Analysis on the performance of the Royal London Governed Retirement Income Portfolios (Grips) revealed that in spite of taking an income of between 4 per cent and 6 per cent per year, a £50,000 investment made seven years ago would have accrued more today than originally invested.
Royal London's figures showed that a £50,000 investment in Grip 3 with an income of 4 per cent a year over seven years would currently stand at £63,417.
Meanwhile, someone who invested in Grip 5, again taking a 4 per cent annual income, would currently have more than £73,000 in their portfolio.
This compared with a benchmark return of £56,288.
Lorna Blyth, head of investment solutions at Royal London, said: “An income drawdown portfolio can enjoy strong investment growth but if the levels of withdrawals are too high then customers risk running short of money.
“These figures show that by working with an adviser to keep withdrawal rates at a sustainable level, customers can benefit from a resilient income drawdown pot that can weather the storms caused by issues such as trade wars and Brexit.”
The Grip portfolios, launched in August 2012, range from one to five, depending on the client’s attitude to risk with Grip 1 being the lowest risk.
Assets under management of the Grip portfolios currently stands at £3.7bn, according to Royal London.
Name | Annual income level | ||||
| 4% | 4.5% | 5% | 5.5% | 6% |
ABI Mixed Investment 20-60% shares - pen | £56,288 | £54,214 | £52,140 | £50,065 | £47,992 |
GRIP 1 | £53,546 | £51,468 | £49,390 | £47,312 | £45,234 |
GRIP 2 | £58,359 | £56,222 | £54,084 | £51,945 | £49,808 |
GRIP 3 | £63,417 | £61,219 | £59,020 | £56,821 | £54,622 |
GRIP 4 | £69,444 | £67,176 | £64,907 | £62,637 | £60,369 |
GRIP 5 | £73,712 | £71,384 | £69,055 | £66,725 | £64,396 |
Source: Lipper 27.08.2019
Fiona Tait, technical director at Intelligent Pensions, said: “For the vast majority of people managing sustainable income levels is essential if they are to avoid poverty in later life. However, predicting just what is sustainable is easier said than done.
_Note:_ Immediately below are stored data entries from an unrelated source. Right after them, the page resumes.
(* ===== verification/Shared.v ===== *)
(** What every SQL destination shares: [clients/shared].  Reading a table's
    configuration, backfilling a column, appending and merging a buffered
    table, and sweeping expired temporary tables, all against the interface
    [DataWarehouse]. *)
From S2P Require Import Prelude GoLang Constants StringUtil Decimal Values Typing Columns Kafkalib Config Retry.
From S2P Require Import TableData Effects TableConfig Warehouse Ddl Dml.
Local Open Scope string_scope.
Local Open Scope list_scope.
Local Open Scope Z_scope.

Definition SnowflakeTableDoesNotExistErr (err : error) : bool :=
  contains (error_text err) "does not exist or not authorized".

Record GetTableCfgArgs := mkGetTableCfgArgs {
  g_FqName : string;
  g_Query : string;
  g_Args : list string;
  g_ColumnNameLabel : string;
  g_ColumnTypeLabel : string;
  g_ColumnDescLabel : string;
  g_EmptyCommentValue : option string;
  g_DropDeletedColumns : bool
}.

Definition ShouldParseComment (g : GetTableCfgArgs) (comment : string) : bool :=
  negb (bool_decide (g_EmptyCommentValue g = Some comment)).

Definition backfilled_comment : string := "{" +:+ quote "backfilled" +:+ ": true}".
Definition backfillMaxRetries : nat := Z.to_nat 1000.

Section Shared.
Context {D : Type} `{SqlStore D} `{GoStd}.

(** ** Table configuration *)

(** [json.Unmarshal] of a lower-cased comment into [constants.ColComment] *)
Definition parse_comment (comment : string) : result bool :=
  match json_Unmarshal comment with
  | Some VNil => Ok false
  | Some (VMap m) =>
      match find_first (fun kv => String.eqb (fst kv) "backfilled") m with
      | None | Some (_, VNil) => Ok false
      | Some (_, VBool b) => Ok b
      | Some _ => errorf "failed to unmarshal comment: json: cannot unmarshal into Go struct field"
      end
  | _ => errorf "failed to unmarshal comment: invalid JSON"
  end.

(** The last value of a column label, lower-cased; the empty string when the
    query did not return the label, as for a missing key of a Go map. *)
Definition labelled (r : sqlrow) (label : string) : option string :=
  foldl (fun acc kv => if String.eqb (to_lower (fst kv)) label then Some (to_lower (Sprint (snd kv))) else acc) None r.

Definition row_column (g : GetTableCfgArgs) (r : sqlrow) : result Column :=
  kindDetails ← wrap_err "failed to get kind details: " EmptyString
    (DwhTypeToKind Label (default EmptyString (labelled r (g_ColumnTypeLabel g)))
                   (default EmptyString (labelled r StrPrecisionCol)));
  let col := NewColumn (default EmptyString (labelled r (g_ColumnNameLabel g))) kindDetails in
  match labelled r (g_ColumnDescLabel g) with
  | Some comment =>
      if ShouldParseComment g comment then
        b ← parse_comment comment; Ok (SetBackfilled b col)
      else Ok col
  | None => Ok col
  end.

(** The rows of the description; a Snowflake table that does not exist has
    none. *)
Definition describe_rows (g : GetTableCfgArgs) : go (env D) (list sqlrow) :=
  rows ← attempt (Query (g_Query g) (g_Args g));
  match rows with
  | Ok rows => mret rows
  | Panic w => lift (Panic w)
  | Err e =>
      match Label with
      | Snowflake => if SnowflakeTableDoesNotExistErr e then mret []
                     else lift (Err (ErrWrap "failed to query snowflake, err: " e (", query: " +:+ g_Query g)))
      | l => lift (Err (ErrWrap ("failed to query " +:+ DestinationKind_string l +:+ ", err: ") e EmptyString))
      end
  end.

(** [GetTableConfig]: the configuration is cached under the table's name. *)
Definition GetTableConfig_shared (g : GetTableCfgArgs) : go (env D) string :=
  cached ← gets (fun st => env_configs st !! g_FqName g);
  match cached with
  | Some _ => mret (g_FqName g)
  | None =>
      rows ← describe_rows g;
      described ← lift (traverse (row_column g) rows);
      let cols := foldl AddColumn [] described in
      put_config (g_FqName g)
        (NewDwhTableConfig cols ∅ (bool_decide (length cols = 0%nat)) (g_DropDeletedColumns g)) ;;
      mret (g_FqName g)
  end.

(** ** Backfill *)

Definition BackfillColumn (cfg : Config) (column : Column) (fqTableName : string) : go (env D) unit :=
  if negb (ShouldBackfill column) then mret tt
  else if bool_decide (Label = MSSQL) then mret tt
  else
    defaultVal ← wrap_go "failed to escape default value: " EmptyString
      (lift (DefaultValue column (Some (mkDefaultArgs true Label)) (AdditionalDateFormats (TypingSettings cfg))));
    let escapedCol := escaped_name (UppercaseEscapedNames cfg) column in
    let additionalEscapedCol :=
      if String.eqb escapedCol "default" && bool_decide (Label = Snowflake) then quote "DEFAULT" else escapedCol in
    let query := "UPDATE " +:+ fqTableName +:+ " SET " +:+ escapedCol +:+ " = " +:+ Sprint defaultVal
                   +:+ " WHERE " +:+ additionalEscapedCol +:+ " IS NULL;" in
    wrap_go "failed to backfill, err: " (", query: " +:+ query) (Exec query) ;;
    Exec (match Label with
          | BigQuery => "ALTER TABLE " +:+ fqTableName +:+ " ALTER COLUMN " +:+ escapedCol
                          +:+ " SET OPTIONS (description=`" +:+ backfilled_comment +:+ "`);"
          | _ => "COMMENT ON COLUMN " +:+ fqTableName +:+ "." +:+ escapedCol +:+ " IS '"
                   +:+ backfilled_comment +:+ "';"
          end).

(** The retry loop around a backfill, with the attempts left; a retryable
    error sleeps, and the last error is returned. *)
Fixpoint backfill_loop (Int63n : Z -> Z -> Z) (cfg : Config) (opts : MergeOpts) (key fqName : string)
    (col : Column) (left_ : nat) (attempts : Z) (last : option error) : go (env D) (option error) :=
  match left_ with
  | O => mret last
  | Datatypes.S left_ =>
      r ← attempt (BackfillColumn cfg col fqName);
      match r with
      | Err e =>
          if RetryColBackfill opts && IsRetryableError e then
            lift (Jitter Int63n 1500 DefaultMaxMs attempts) ;;
            backfill_loop Int63n cfg opts key fqName col left_ (attempts + 1) (Some e)
          else mret (Some e)
      | _ =>
          on_config key (fun tc => set_dc_columns
            (UpsertColumn (dc_columns tc) (RawName col) (mkUpsert None None (Some true))) tc) ;;
          mret None
      end
  end.

Definition backfill_column (Int63n : Z -> Z -> Z) (cfg : Config) (opts : MergeOpts) (key fqName : string)
    (col : Column) : go (env D) unit :=
  if ShouldSkip col then mret tt
  else
    err ← backfill_loop Int63n cfg opts key fqName col backfillMaxRetries 0 None;
    match err with
    | None => mret tt
    | Some e => lift (Err (ErrWrap ("failed to backfill col: " +:+ RawName col +:+ ", default value: "
                                      +:+ Sprint (c_defaultValue col) +:+ ", err: ") e EmptyString))
    end.

(** ** Merge and append *)

Definition alter_args (key fqName : string) (createTable : bool) (op : ColumnOperation) (containOther : bool)
    (cfg : Config) (td : TableData) : AlterTableArgs :=
  mkAlterTableArgs key containOther fqName createTable false (Some (UppercaseEscapedNames cfg)) op (td_mode td)
    (td_LatestCDCTs td).

Definition table_diff (td : TableData) (tc : DwhTableConfig) : list Column * list Column :=
  let topic := td_TopicConfig td in
  Diff (ReadOnlyInMemoryCols td) (Some (dc_columns tc)) (tc_SoftDelete topic) (tc_IncludeArtieUpdatedAt topic)
    (tc_IncludeDatabaseUpdatedAt topic) (td_mode td).

(** The columns the destination lacks are added, those the batch lacks are
    dropped or scheduled, and the schedule is audited. *)
Definition alter_destination (cfg : Config) (key fqName : string) (td : TableData) : go (env D) unit :=
  tc ← config_of key;
  let '(srcKeysMissing, targetKeysMissing) := table_diff td tc in
  wrap_go "failed to alter table: " EmptyString
    (AlterTable (alter_args key fqName (dc_createTable tc) Add false cfg td) targetKeysMissing) ;;
  wrap_go "failed to apply alter table: " EmptyString
    (AlterTable (alter_args key fqName false Delete (td_containOtherOperations td) cfg td) srcKeysMissing) ;;
  on_config key (AuditColumnsToDelete srcKeysMissing).

(** [tableData.MergeColumnsFromDestination(tableConfig.Columns().GetColumns()...)] *)
Definition merge_destination_columns (key : string) : go (env D) unit :=
  tc ← config_of key;
  td ← table_data;
  match MergeColumnsFromDestination (Some td) (dc_columns tc) with
  | Some td => put_table_data td
  | None => mret tt
  end.

Context `{!DataWarehouse D}.

(** Up to the loaded staging table: the key of the configuration, the names
    of the table and of the staging table. *)
Definition stage (cfg : Config) : go (env D) (string * string * string) :=
  td ← table_data;
  key ← wrap_go "failed to get table config: " EmptyString (GetTableConfig td);
  let fqName := ToFullyQualifiedName td true in
  alter_destination cfg key fqName td ;;
  merge_destination_columns key ;;
  td ← table_data;
  now ← time_now;
  let temporaryTableName := ToFullyQualifiedName td false +:+ "_" +:+ TempTableSuffix td now in
  wrap_go "failed to prepare temporary table: " EmptyString
    (PrepareTemporaryTable key temporaryTableName EmptyString true) ;;
  mret (key, fqName, temporaryTableName).

Definition merge_argument (cfg : Config) (opts : MergeOpts) (td : TableData) (fqName temporaryTableName : string)
  : MergeArgument :=
  let up := UppercaseEscapedNames cfg in
  mkMergeArgument fqName
    (if SubQueryDedupe opts then "( SELECT DISTINCT * FROM " +:+ temporaryTableName +:+ " )" else temporaryTableName)
    (tc_IdempotentKey (td_TopicConfig td))
    (PrimaryKeys td up (Some (mkNameArgs true Label)))
    (AdditionalEqualityStrings opts)
    (ReadOnlyInMemoryCols td)
    Label (tc_SoftDelete (td_TopicConfig td)) (Some (td_containsHardDeletes td)) (Some up).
“While advised clients are likely to have the benefit of an individual cashflow model, which is tailored to their precise needs and circumstances, many pensioners are not so lucky.
"They have to work out for themselves how much they can afford to spend each year."
Ms Tait added: “Most estimates suggest a sustainable rate would fall somewhere between 3-4 per cent over the long term.
"The higher figure from Royal London, therefore, reflects a strong performance over the last seven years. Undoubtedly, this has been partly due to favourable market conditions.
“We would not advise raising withdrawal rates as a result of this performance however, it could indicate a good opportunity for those who have being taking lower amounts to access a bit more at their next annual review.”